The largest issue facing live video streaming providers is the egress bandwidth costs they must pay to support their networks. If for example, bandwidth costs could be reduced by 30 percent, this would have a material impact on operating expenses. In the case of a streaming platform that has approximately a hundred-thousand concurrent streamers the nominal bandwidth costs would be about $73 million per year. In this hypothetical case, if the platform operator could reduce this cost by 30 percent while preserving video quality that could represent an annualized savings of $22 million per year.

Beyond just hypotheticals, this issue is true an acute condition which is impacting live streaming platforms today.

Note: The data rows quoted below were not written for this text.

(* ===== verification/ThreadsDemo.v ===== *)
(** * Runs of the LWP kernel, and the properties of [ThreadsProps] on them *)

From S2P Require Export ThreadsProps.
Local Open Scope Z_scope.

(** Run [f] and keep the state. *)
Definition th_do {A} (f : M kst A) (s : kst) : kst :=
  match f s with Ok (_, s') => s' | _ => s end.
Fixpoint th_run (l : list (kst → kst)) (s : kst) : kst :=
  match l with [] => s | f :: l => th_run l (f s) end.

(** User memory at address 0 that holds no pointer to a process. *)
Definition th_low : kst → kst := set_low (list_to_map ((λ d, (d, share0)) <$> [8192; 16384])).

(** init on core 0, its child [P] (slot 1, pid 2) on core 1. *)
Definition th_two : kst :=
  th_run [th_do pinit; th_do (userinit 0); th_low; th_do (scheduler_pass 0); th_do (fork 0);
          th_do (scheduler_pass 1)] (@boot demo_env two_cores (0 : Z)).
(** [P] with two threads (slots 2 and 3). *)
Definition th_threads : kst :=
  th_run [th_do (thread_create 1 64 128 5); th_do (thread_create 1 68 128 6)] th_two.
(** The first thread has exited with 7 and [P] runs again. *)
Definition th_exited : kst :=
  th_run [th_do (yield 1); th_do (scheduler_next 1); th_do (thread_exit 1 7); th_do (scheduler_next 1);
          th_do (yield 1); th_do (scheduler_next 1); th_do (scheduler_pass 1)] th_threads.
(** [P] has joined the first thread. *)
Definition th_joined : kst := th_run [th_do (thread_join 1 3 72)] th_exited.
(** [P] has exited with both threads still there. *)
Definition th_dead : kst := th_run [th_do (exit 1); th_do (scheduler_next 1)] th_threads.
Definition th_limited (n limit : Z) : kst :=
  th_run [th_do (growproc 1 n); th_do (setmemorylimit 0 2 limit)] th_two.

(** Facts about a slot of a computed state. *)
Lemma slot_fact {A} (g : proc → A) (ps : gmap nat proc) i v :
  g <$> ps !! i = Some v → ∃ p, ps !! i = Some p ∧ g p = v.
Proof. intros (p & ? & ?)%fmap_Some. eauto. Qed.
Lemma share_fact {A} (g : share → A) (shs : gmap nat share) i v :
  g <$> shs !! i = Some v → ∃ p, shs !! i = Some p ∧ g p = v.
Proof. intros (p & ? & ?)%fmap_Some. eauto. Qed.

Ltac vm := vm_compute; reflexivity.
Ltac th_idle := apply idleb_sound; vm.
Ltac th_family := apply familyb_sound; vm.
Ltac th_full := apply fullb_sound; vm.

(** The same with nothing mapped at 0. *)
Definition th_bare : kst := set_low ∅ th_threads.

(** init kills [P] and its two threads; with a page table that maps nothing at
    0, [kill(0)] faults on a free slot. *)
Lemma kill_marks_family_witness :
  (∃ m', idle m' ∧ kill 0 2 th_threads =
    Ok (0, st (marked 1 [1;2;3]%nat (procs th_threads)) (shares th_threads) m' (kenv th_threads) th_threads)) ∧
  kill 0 0 th_bare = Fault.
Proof.
  assert (idle (kmach th_threads)) as Hi by th_idle.
  assert (full (procs th_threads)) as Hf by th_full.
  assert (cprocs (kmach th_threads) !! 0%nat = Some (Some 0%nat)) as Hc by vm.
  destruct (slot_fact pgdir (procs th_threads) 0 8192) as (cur & Hcur & _); [vm|].
  pose proof (kill_marks_family 0 2 th_threads 0 cur Hi Hc Hf Hcur) as H.
  assert (first_slot (λ p, pid p =? 2) (procs th_threads) proc_table = Some 1%nat) as E by vm.
  rewrite E in H. destruct H as (pi & Hpi & _ & H).
  destruct (slot_fact shared_info (procs th_threads) 1 (Some 1%nat)) as (pi' & Hpi' & Hq); [vm|].
  rewrite Hpi in Hpi'. injection Hpi' as <-. rewrite Hq in H.
  assert (family (procs th_threads) (shares th_threads) 1 [1;2;3]%nat) as Hfam by th_family.
  split; [exact (proj1 (H [1;2;3]%nat Hfam))|].
  assert (idle (kmach th_bare)) as Hi0 by th_idle.
  assert (full (procs th_bare)) as Hf0 by th_full.
  assert (cprocs (kmach th_bare) !! 0%nat = Some (Some 0%nat)) as Hc0 by vm.
  destruct (slot_fact pgdir (procs th_bare) 0 8192) as (cur0 & Hcur0 & Hpg); [vm|].
  pose proof (kill_marks_family 0 0 th_bare 0 cur0 Hi0 Hc0 Hf0 Hcur0) as H0.
  assert (first_slot (λ p, pid p =? 0) (procs th_bare) proc_table = Some 4%nat) as E0 by vm.
  rewrite E0 in H0. destruct H0 as (p4 & Hp4 & _ & H0).
  destruct (slot_fact shared_info (procs th_bare) 4 None) as (p4' & Hp4' & Hq4); [vm|].
  rewrite Hp4 in Hp4'. injection Hp4' as <-. rewrite Hq4, Hpg in H0.
  assert (low th_bare !! 8192 = None) as El by vm. rewrite El in H0. exact H0.
Defined.

(** [P] creates its second thread. *)
Definition th_one : kst := th_do (thread_create 1 64 128 5) th_two.

Lemma thread_create_appends_witness :
  ∃ a s', thread_create 1 68 128 6 th_one = Ok (a, s') ∧ a = 0 ∧ family (procs s') (shares s') 1 [1;2;3]%nat.
Proof.
  assert (idle (kmach th_one)) as Hi by th_idle.
  assert (full (procs th_one)) as Hf by th_full.
  assert (cprocs (kmach th_one) !! 1%nat = Some (Some 1%nat)) as Hc by vm.
  destruct (slot_fact (λ p, (shared_info p, cwd p, pgdir p)) (procs th_one) 1 (Some 1%nat, 1, 16384)) as (cur & Hcur & E); [vm|].
  injection E as Hq Hcwd Hpg.
  destruct (share_fact (λ sh, (sz sh, memory_limit sh)) (shares th_one) 1 (12288, 0)) as (sh & Hsh & E); [vm|].
  injection E as Hsz Hlim.
  assert (family (procs th_one) (shares th_one) 1 [1;2]%nat) as Hfam by th_family.
  assert (first_slot is_unused (procs th_one) proc_table = Some 3%nat) as Hfs by vm.
  destruct (slot_fact state (procs th_one) 3 UNUSED) as (pi & Hpi & _); [vm|].
  assert (kalloc (kenv th_one) = Ok (4096 * (kenv th_one + 1), kenv th_one + 1)) as Hk by reflexivity.
  edestruct (thread_create_appends 1 68 128 6 th_one 1 cur 1 sh [1;2]%nat 3 pi
    (4096 * (kenv th_one + 1)) (cwd cur) 20480) as ((m' & _ & H1) & H2);
    [exact Hi|exact Hc|exact Hf|exact Hcur|exact Hq|exact Hsh|exact Hfam|by left|by left|exact Hfs|exact Hpi
    |exact Hk|vm_compute; discriminate|reflexivity|rewrite Hsz; reflexivity|discriminate|reflexivity..|cbn; unfold NPROC; lia|].
  eexists _, _. split; [exact H1|]. split; [reflexivity|exact H2].
Defined.

(** [P] joins its first thread: the second one is cut off. *)
Lemma thread_join_truncates_witness :
  ∃ s', thread_join 1 3 72 th_exited = Ok (Some 0, s') ∧ family (procs s') (shares s') 1 [1]%nat.
Proof.
  assert (idle (kmach th_exited)) as Hi by th_idle.
  assert (full (procs th_exited)) as Hf by th_full.
  assert (cprocs (kmach th_exited) !! 1%nat = Some (Some 1%nat)) as Hc by vm.
  destruct (slot_fact pgdir (procs th_exited) 1 16384) as (cur & Hcur & _); [vm|].
  destruct (slot_fact (λ p, (state p, tid p, shared_info p)) (procs th_exited) 2 (ZOMBIE, 3, Some 1%nat))
    as (zi & Hzi & E); [vm|]. injection E as Hst Htid Hq.
  assert (family (procs th_exited) (shares th_exited) 1 ([] ++ 1 :: 2 :: [3])%nat) as Hfam by th_family.
  destruct (thread_join_truncates 1 3 72 th_exited 1 cur 2 zi 1 [] 1 [3]%nat (kenv th_exited) (kenv th_exited))
    as (ps & shs & (m' & _ & H1) & _ & H2 & _);
    [exact Hi|exact Hc|exact Hf|exact Hcur|apply elem_of_seq; unfold NPROC; lia|exact Hzi|exact Hst|exact Htid| |exact Hq|exact Hfam|reflexivity..|].
  - assert (forallb (λ x, match procs th_exited !! x with Some p => negb (tid p =? 3) || (x =? 2)%nat | None => true end)
      proc_table = true) as Hb by vm.
    rewrite forallb_forall in Hb. intros x p Hx%list_elem_of_In Hp Ht. specialize (Hb x Hx). cbv beta in Hb.
    rewrite Hp, Ht in Hb. cbn in Hb. by apply Nat.eqb_eq in Hb.
  - eexists. split; [exact H1|exact H2].
Defined.

(** [P] on core 1, its first thread on core 0. *)
Definition th_par : kst := th_run [th_do (yield 0); th_do (scheduler_next 0)] th_threads.

(** [P] joins its first thread, which exits with 7 after the scheduler of core
    1 has let the lock go; then the scheduler of core 0 picks [P]. *)
Lemma join_gets_exit_value_witness :
  ∃ s1 s3 s4 s5, thread_join 1 3 72 th_par = Ok (None, s1) ∧
    thread_exit 0 7 (th_do (onm (release 1 ptable_lock)) s1) = Ok (true, s3) ∧
    resume 0 (Some 1%nat) s4 = Ok (Some 0, s5) ∧ tests is_unused (procs s5) 2 = true.
Proof.
  assert (idle (kmach th_par)) as Hi by th_idle.
  assert (full (procs th_par)) as Hf by th_full.
  assert (cprocs (kmach th_par) !! 1%nat = Some (Some 1%nat)) as Hc by vm.
  destruct (slot_fact (λ p, (killed p, th_main p, pgdir p)) (procs th_par) 1 (0, Some 1%nat, 16384)) as (cur & Hcur & E); [vm|].
  injection E as Hk Hm Hpg.
  destruct (slot_fact (λ p, (state p, tid p, shared_info p, th_main p)) (procs th_par) 2 (RUNNING, 3, Some 1%nat, Some 1%nat))
    as (ti & Hti & E); [vm|]. injection E as Hst Htid Hq Hmi.
  assert (family (procs th_par) (shares th_par) 1 ([] ++ 1 :: 2 :: [3])%nat) as Hfam by th_family.
  destruct (join_gets_exit_value 1 0 3 72 7 th_par 1 cur 2 ti 1 1 1 [] 1 [3]%nat) as (s1 & E1 & _ & [G1 C1] & H1);
    [exact Hi|exact Hc|exact Hf|exact Hcur|exact Hk|exact Hm|apply elem_of_seq; unfold NPROC; lia|exact Hti|exact Hst|exact Htid|exact Hmi
    |discriminate|discriminate|apply elem_of_seq; unfold NPROC; lia| |exact Hq|exact Hfam|].
  { assert (forallb (λ x, match procs th_par !! x with Some p => negb (tid p =? 3) || (x =? 2)%nat | None => true end)
      proc_table = true) as Hb by vm.
    rewrite forallb_forall in Hb. intros x p Hx%list_elem_of_In Hp Ht. specialize (Hb x Hx). cbv beta in Hb.
    rewrite Hp, Ht in Hb. cbn in Hb. by apply Nat.eqb_eq in Hb. }
  destruct (release_crit 1 ptable_lock _ G1) as (m2 & R2 & I2 & C2).
  assert (onm (release 1 ptable_lock) s1 = Ok (tt, set_kmach m2 s1)) as E2 by (unfold onm, zoom; by rewrite R2).
  assert (th_do (onm (release 1 ptable_lock)) s1 = set_kmach m2 s1) as Eth by (unfold th_do; by rewrite E2).
  destruct (H1 (set_kmach m2 s1) (kenv s1) (kenv s1) (kenv s1)) as (s3 & p3 & E3 & Hp3 & _ & [G3 C3] & H3);
    [split; [apply kin_refl|by split]|exact I2
    |cbn [kmach set_kmach]; rewrite C2, C1; vm|reflexivity..|].
  assert (cprocs (kmach s3) !! 0%nat = Some None) as Hc3.
  { rewrite C3. cbn [kmach set_kmach]. rewrite C2, C1. vm. }
  destruct (set_cproc_crit 0 ptable_lock (Some 1%nat) None _ Hc3 G3) as [G4 C4].
  set (s4 := set_kmach (set_cproc 0 (Some 1%nat) (kmach s3)) (set_procs (<[1%nat := set_state RUNNING p3]> (procs s3)) s3)).
  destruct (H3 s4 0%nat (kenv s3) (kenv s3) eq_refl) as (s5 & E5 & _ & _ & Hu & _).
  - split; [|split; [reflexivity|]].
    + apply kin_insert with p3; [exact Hp3|].
      split; [reflexivity|]. split; [reflexivity|]. split; [reflexivity|]. intros _. discriminate.
    + intros x ->%list_elem_of_singleton. unfold s4; cbn [procs set_kmach set_procs].
      rewrite lookup_insert_ne by discriminate. reflexivity.
  - apply lookup_insert_eq.
  - exact G4.
  - cbn [kmach s4 set_kmach]. rewrite C4, C3. cbn [kmach set_kmach]. rewrite C2, C1. vm.
  - reflexivity.
  - reflexivity.
  - exists s1, s3, s4, s5. split; [exact E1|]. rewrite Eth. split; [exact E3|]. split; [exact E5|exact Hu].
Defined.

(** After that join, [kill] no longer reaches the second thread. *)
Example join_hides_thread_from_kill :
  (λ p, (state p, pid p, killed p)) <$> procs (th_do (kill 0 2) th_joined) !! 3%nat = Some (RUNNABLE, 2, 0).
Proof. vm. Qed.

(** init waits for [P], which died with two threads. *)
Lemma wait_frees_stacks_only_witness :
  ∃ s', wait 0 th_dead = Ok (Some 2, s') ∧ map state <$> mapM (procs s' !!.) [1;2;3]%nat = Some [UNUSED; UNUSED; UNUSED].
Proof.
  assert (idle (kmach th_dead)) as Hi by th_idle.
  assert (cprocs (kmach th_dead) !! 0%nat = Some (Some 0%nat)) as Hc by vm.
  assert (parents_ok 0 th_dead) as Hok.
  { assert (forallb (λ x, match parent_at 0 th_dead x with Some _ => true | None => false end) proc_table = true) as Hb by vm.
    rewrite forallb_forall in Hb. intros x Hx%list_elem_of_In. specialize (Hb x Hx). cbv beta in Hb.
    destruct (parent_at 0 th_dead x); [eauto|discriminate]. }
  assert (last (zombies 0 th_dead 0 proc_table) = Some 3%nat) as Hz by vm.
  destruct (slot_fact (λ p, (pid p, shared_info p)) (procs th_dead) 3 (2, Some 1%nat)) as (zp & Hzp & E); [vm|].
  injection E as Hpid Hq.
  destruct (share_fact sz (shares th_dead) 1 20480) as (sh & Hsh & _); [vm|].
  destruct (wait_frees_stacks_only 0 th_dead 0 3 zp 1 sh (kenv th_dead) Hi Hc Hok Hz Hzp Hq Hsh) as (m' & _ & H); [vm|].
  rewrite Hpid in H. eexists. split; [exact H|]. vm.
Defined.

(** [P] asks for a page more under a limit of 16000 bytes. *)
Lemma growproc_respects_limit_witness :
  ∃ s', growproc 1 4096 (th_limited 1 16000) = Ok (0, s') ∧ sz <$> shares s' !! 1%nat = Some 8193.
Proof.
  set (s := th_limited 1 16000).
  assert (idle (kmach s)) as Hi by th_idle.
  assert (cprocs (kmach s) !! 1%nat = Some (Some 1%nat)) as Hc by vm.
  destruct (slot_fact (λ p, (kstack p, pgdir p, shared_info p)) (procs s) 1 (12288, 16384, Some 1%nat)) as (cur & Hcur & E); [vm|].
  injection E as Hk Hd Hq.
  destruct (share_fact (λ sh, (sz sh, memory_limit sh)) (shares s) 1 (4097, 16000)) as (sh & Hsh & E); [vm|].
  injection E as Hsz Hlim.
  destruct (growproc_respects_limit 1 4096 s 1 cur 1 sh 8193 (kenv s)) as (m' & _ & [[H _]|[[H _]|[_ H]]]);
    [exact Hi|exact Hc|exact Hcur|rewrite Hk; discriminate|rewrite Hd; discriminate|exact Hq|exact Hsh
    |lia|lia|lia|intros _; rewrite Hsz; reflexivity|lia|lia| | |].
  - rewrite Hsz, Hlim in H. by vm_compute in H.
  - lia.
  - eexists. split; [exact H|]. reflexivity.
Defined.

(** [thread_create] compares the limit with the current size plus two
    pages but rounds the size up to a page first: a process whose size is not
    a multiple of the page size ends above its memory limit. *)
Theorem thread_create_exceeds_limit :
  let s := th_limited 1 (4097 + 8192) in
  (λ sh, (sz sh, memory_limit sh)) <$> shares s !! 1%nat = Some (4097, 12289) ∧
  ∃ s', thread_create 1 64 128 5 s = Ok (0, s') ∧
    (λ sh, (sz sh, memory_limit sh)) <$> shares s' !! 1%nat = Some (16384, 12289).
Proof.
  split; [vm|]. exists (th_do (thread_create 1 64 128 5) (th_limited 1 (4097 + 8192))). split; vm.
Qed.

(** A lost wake-up: the thread in slot 2 creates the one in slot 4 (tid 5), [P]
    joins it, it exits, and [P] still sleeps. *)
Definition th_lost : kst :=
  th_run [th_do (thread_create 0 64 128 5); th_do (yield 0); th_do (scheduler_next 0);
          th_do (yield 0); th_do (scheduler_next 0); th_do (thread_join 1 5 72);
          th_do (onm (release 1 ptable_lock)); th_do (thread_exit 0 9)] th_par.
Example join_loses_wakeup :
  (λ p, (tid p, state p, th_main p)) <$> procs th_lost !! 4%nat = Some (5, ZOMBIE, Some 2%nat) ∧
  (λ p, (state p, pchan p)) <$> procs th_lost !! 1%nat = Some (SLEEPING, ch_proc 1).
Proof. split; vm_compute; reflexivity. Qed.
(* ===== verification/BioRep.v ===== *)
(** * The buffer cache as a map from block numbers to contents

    The abstract cache keeps the disk and, for each block in use (held by a
    process or marked dirty by the log), its contents.  [R s A] relates a
    concrete state to it; every operation of bio.c is shown to be an operation
    of the abstract cache. *)

From S2P Require Export BioRing.
Local Open Scope Z_scope.

Record ublk := mkU { u_data : block; u_dirty : bool; u_idx : nat; u_held : bool }.
Record ac := mkAc {
  a_disk : gmap Z block;
  a_size : Z;
  a_use : gmap Z ublk;
  a_log : list (Z * block)
}.

Definition hold (b : bool) (u : ublk) : ublk := mkU (u_data u) (u_dirty u) (u_idx u) b.
Definition dirty (b : bool) (u : ublk) : ublk := mkU (u_data u) b (u_idx u) (u_held u).
Definition with_data (d : block) (u : ublk) : ublk := mkU d (u_dirty u) (u_idx u) (u_held u).
Definition ac_use (bno : Z) (u : ublk) (A : ac) : ac :=
  mkAc (a_disk A) (a_size A) (<[bno := u]> (a_use A)) (a_log A).
Definition ac_drop (bno : Z) (A : ac) : ac :=
  mkAc (a_disk A) (a_size A) (delete bno (a_use A)) (a_log A).
Definition ac_write (bno : Z) (d : block) (A : ac) : ac :=
  mkAc (<[bno := d]> (a_disk A)) (a_size A) (a_use A) ((bno, d) :: a_log A).

(** A buffer in use, and an idle one. *)
Record buf_use (x : ctx) (i : nat) (b : buf) (u : ublk) : Prop := {
  bu_dev : dev b = 1;
  bu_data : bdata b = u_data u;
  bu_flags : flags b = if u_dirty u then 6 else 2;
  bu_ref : refcnt b = if u_held u then 1 else 0;
  bu_lock : if u_held u then sleeps x !!! SL_buf i = owned x else slocked (sleeps x !!! SL_buf i) = 0;
  bu_why : u_held u || u_dirty u = true;
  bu_idx : u_idx u = i
}.

Record buf_idle (x : ctx) (A : ac) (i : nat) (b : buf) : Prop := {
  bi_ref : refcnt b = 0;
  bi_lock : slocked (sleeps x !!! SL_buf i) = 0;
  bi_data : (dev b ≠ 1 ∧ flags b = 0) ∨
    (dev b = 1 ∧ flags b = 2 ∧ a_use A !! blockno b = None ∧ a_disk A !! blockno b = Some (bdata b))
}.

Record R (s : bst) (A : ac) : Prop := {
  R_ring : ∃ l, ring (bufs s) (head_prev s) (head_next s) l ∧ l ≡ₚ seq 0 NBUF;
  R_dom : ∀ i b, bufs s !! i = Some b → (i < NBUF)%nat;
  R_held : held (bctx s) = [];
  R_disk : memdisk s = a_disk A ∧ disksize s = a_size A ∧ dwrites s = a_log A;
  R_sized : ∀ b, 0 ≤ b < a_size A → is_Some (a_disk A !! b);
  R_buf : ∀ i b, bufs s !! i = Some b →
    (∃ u, a_use A !! blockno b = Some u ∧ buf_use (bctx s) i b u) ∨ buf_idle (bctx s) A i b;
  R_use : ∀ bno u, a_use A !! bno = Some u →
    0 ≤ bno < a_size A ∧ ∃ b, bufs s !! u_idx u = Some b ∧ blockno b = bno ∧ buf_use (bctx s) (u_idx u) b u;
  R_inj : ∀ i j bi bj, bufs s !! i = Some bi → bufs s !! j = Some bj →
    dev bi = 1 → dev bj = 1 → blockno bi = blockno bj → i = j
}.

(** Contexts that differ at most in the lock of buffer [i]. *)
Record ctx_but (i : nat) (x x' : ctx) : Prop := {
  cb_sleeps : ∀ n, n ≠ SL_buf i → sleeps x' !!! n = sleeps x !!! n;
  cb_pid : cur_pid x' = cur_pid x
}.

Lemma ctx_but_set_sleep i l x : ctx_but i x (set_sleep (SL_buf i) l x).
Proof. split; [|done]. intros n Hn. cbn. by rewrite lookup_total_insert_ne. Qed.
Lemma ctx_but_woken i w x x' : ctx_but i x x' → ctx_but i x (add_woken w x').
Proof. by intros []. Qed.
Lemma ctx_but_refl i x : ctx_but i x x.
Proof. done. Qed.
#[export] Hint Resolve ctx_but_set_sleep ctx_but_woken ctx_but_refl : kernel.

Lemma buf_use_but i x x' j b u : ctx_but i x x' → j ≠ i → buf_use x j b u → buf_use x' j b u.
Proof.
  intros [Hs Hp] Hne []. split; try done. unfold owned. rewrite Hp, Hs by congruence. done.
Qed.

Lemma buf_idle_but i x x' A j b : ctx_but i x x' → j ≠ i → buf_idle x A j b → buf_idle x' A j b.
Proof. intros [Hs Hp] Hne []. split; try done. by rewrite Hs by congruence. Qed.

Lemma R_buf_exists s A i : R s A → (i < NBUF)%nat → is_Some (bufs s !! i).
Proof.
  intros HR Hi. destruct (R_ring _ _ HR) as (l & Hl & Hp).
  apply (ring_node_in _ _ _ _ (Some i) Hl). right. exists i. split; [done|]. rewrite Hp. apply elem_of_seq. lia.
Qed.

Section Put.
Context (s : bst) (A : ac) (HR : R s A) (i : nat) (b b' : buf) (Hb : bufs s !! i = Some b).
Context (Hpv : prev b' = prev b) (Hnx : next b' = next b) (x' : ctx) (Hx' : ctx_but i (bctx s) x') (Hh : held x' = []).

(** The buffer [i] becomes the copy of block [bno] in use. *)
Lemma R_put_use bno u' D' W' :
  blockno b' = bno → 0 ≤ bno < a_size A → buf_use x' i b' u' →
  (∀ j bj, bufs s !! j = Some bj → dev bj = 1 → blockno bj = bno → j = i) →
  (∀ bno' u, bno' ≠ bno → a_use A !! bno' = Some u → u_idx u ≠ i) →
  (∀ bno', bno' ≠ bno → D' !! bno' = a_disk A !! bno') → is_Some (D' !! bno) →
  R (mkBst (<[i := b']> (bufs s)) (head_prev s) (head_next s) D' (disksize s) W' x')
    (mkAc D' (a_size A) (<[bno := u']> (a_use A)) W').
Proof.
  intros Hbno Hr Hu Huniq Hidx HD HDb. destruct HR as [(l & Hl & Hp) Hdom _ (_ & Hsz & _) Hsd Hbuf Huse Hinj].
  split; cbn.
  - exists l. split; [|done]. by eapply ring_insert.
  - intros j bj. destruct (decide (j = i)) as [->|]; [intros _; by eapply Hdom|].
    rewrite lookup_insert_ne by done. apply Hdom.
  - done.
  - done.
  - intros k Hk. destruct (decide (k = bno)) as [->|]; [done|]. rewrite HD by done. by apply Hsd.
  - intros j bj. destruct (decide (j = i)) as [->|Hne].
    + rewrite lookup_insert_eq. intros [= <-]. left. exists u'. rewrite Hbno. by rewrite lookup_insert_eq.
    + rewrite lookup_insert_ne by done. intros Hbj.
      assert (dev bj = 1 → blockno bj ≠ bno) as Hbj' by (intros Hd E; by eapply Hne, Huniq).
      destruct (Hbuf j bj Hbj) as [(u & Hlu & Hbu)|Hid].
      * left. exists u. rewrite lookup_insert_ne by (intros E; eapply Hbj'; [apply Hbu|done]). eauto using buf_use_but.
      * right. destruct (buf_idle_but _ _ _ _ _ _ Hx' Hne Hid) as [H1 H2 H3]. split; [done|done|].
        destruct H3 as [?|(H3 & H4 & H5 & H6)]; [by left|right]. specialize (Hbj' H3).
        cbn [a_use a_disk]. rewrite lookup_insert_ne by done. rewrite HD by done. done.
  - intros k u. destruct (decide (k = bno)) as [->|Hne].
    + rewrite lookup_insert_eq. intros [= <-]. split; [done|]. exists b'.
      rewrite (bu_idx _ _ _ _ Hu), lookup_insert_eq. done.
    + rewrite lookup_insert_ne by done. intros Hk. destruct (Huse k u Hk) as (? & bj & Hbj & ? & ?). split; [done|].
      exists bj. rewrite lookup_insert_ne by (apply not_eq_sym; by eapply Hidx).
      split_and!; [done|done|]. eapply buf_use_but; [done|by eapply Hidx|done].
  - intros j k bj bk. destruct (decide (j = i)) as [->|Hj]; destruct (decide (k = i)) as [->|Hk];
      rewrite ?lookup_insert_eq, ?lookup_insert_ne by done; intros; simplify_eq; try done.
    + symmetry. eapply Huniq; eauto.
    + eapply Huniq; eauto.
    + eapply Hinj; eauto.
Qed.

Looking at Huya.com for example, China’s #1 game streaming platform. Based on its recently posted financial filings with the US Securities and Exchange Commission, Huya.com saw bandwidth costs rise by 40 percent in the fourth calendar quarter of 2019 due to an increase in subscribers and the firm’s attempt to improve user experience by improving video quality on the platform. The rising bandwidth and operating costs are very real and are challenging the business models of these providers.

The following figure is a great representation of the dynamic that is facing most live video streaming platform operators. As with most things in life, the Pareto principle applies to the traffic patterns in the network. In this case, about 20 percent of the broadcasters command about 80 percent of the traffic and, therefore, are responsible for driving a majority of the bandwidth costs. This head end of the network is certainly a key area for the operator to focus, but there is the other end of the network, the tail end. Here the concern of the operator is on minimizing the cost to implement all the infrastructure to support all the other broadcasters that command much smaller audiences. Here the objective is less about managing operating expenses, and instead focused on better management of capital expenditures and, therefore, achieving the lowest possible cost per channel in with the highest density. Balancing these two requirements in the network continue to challenge operators.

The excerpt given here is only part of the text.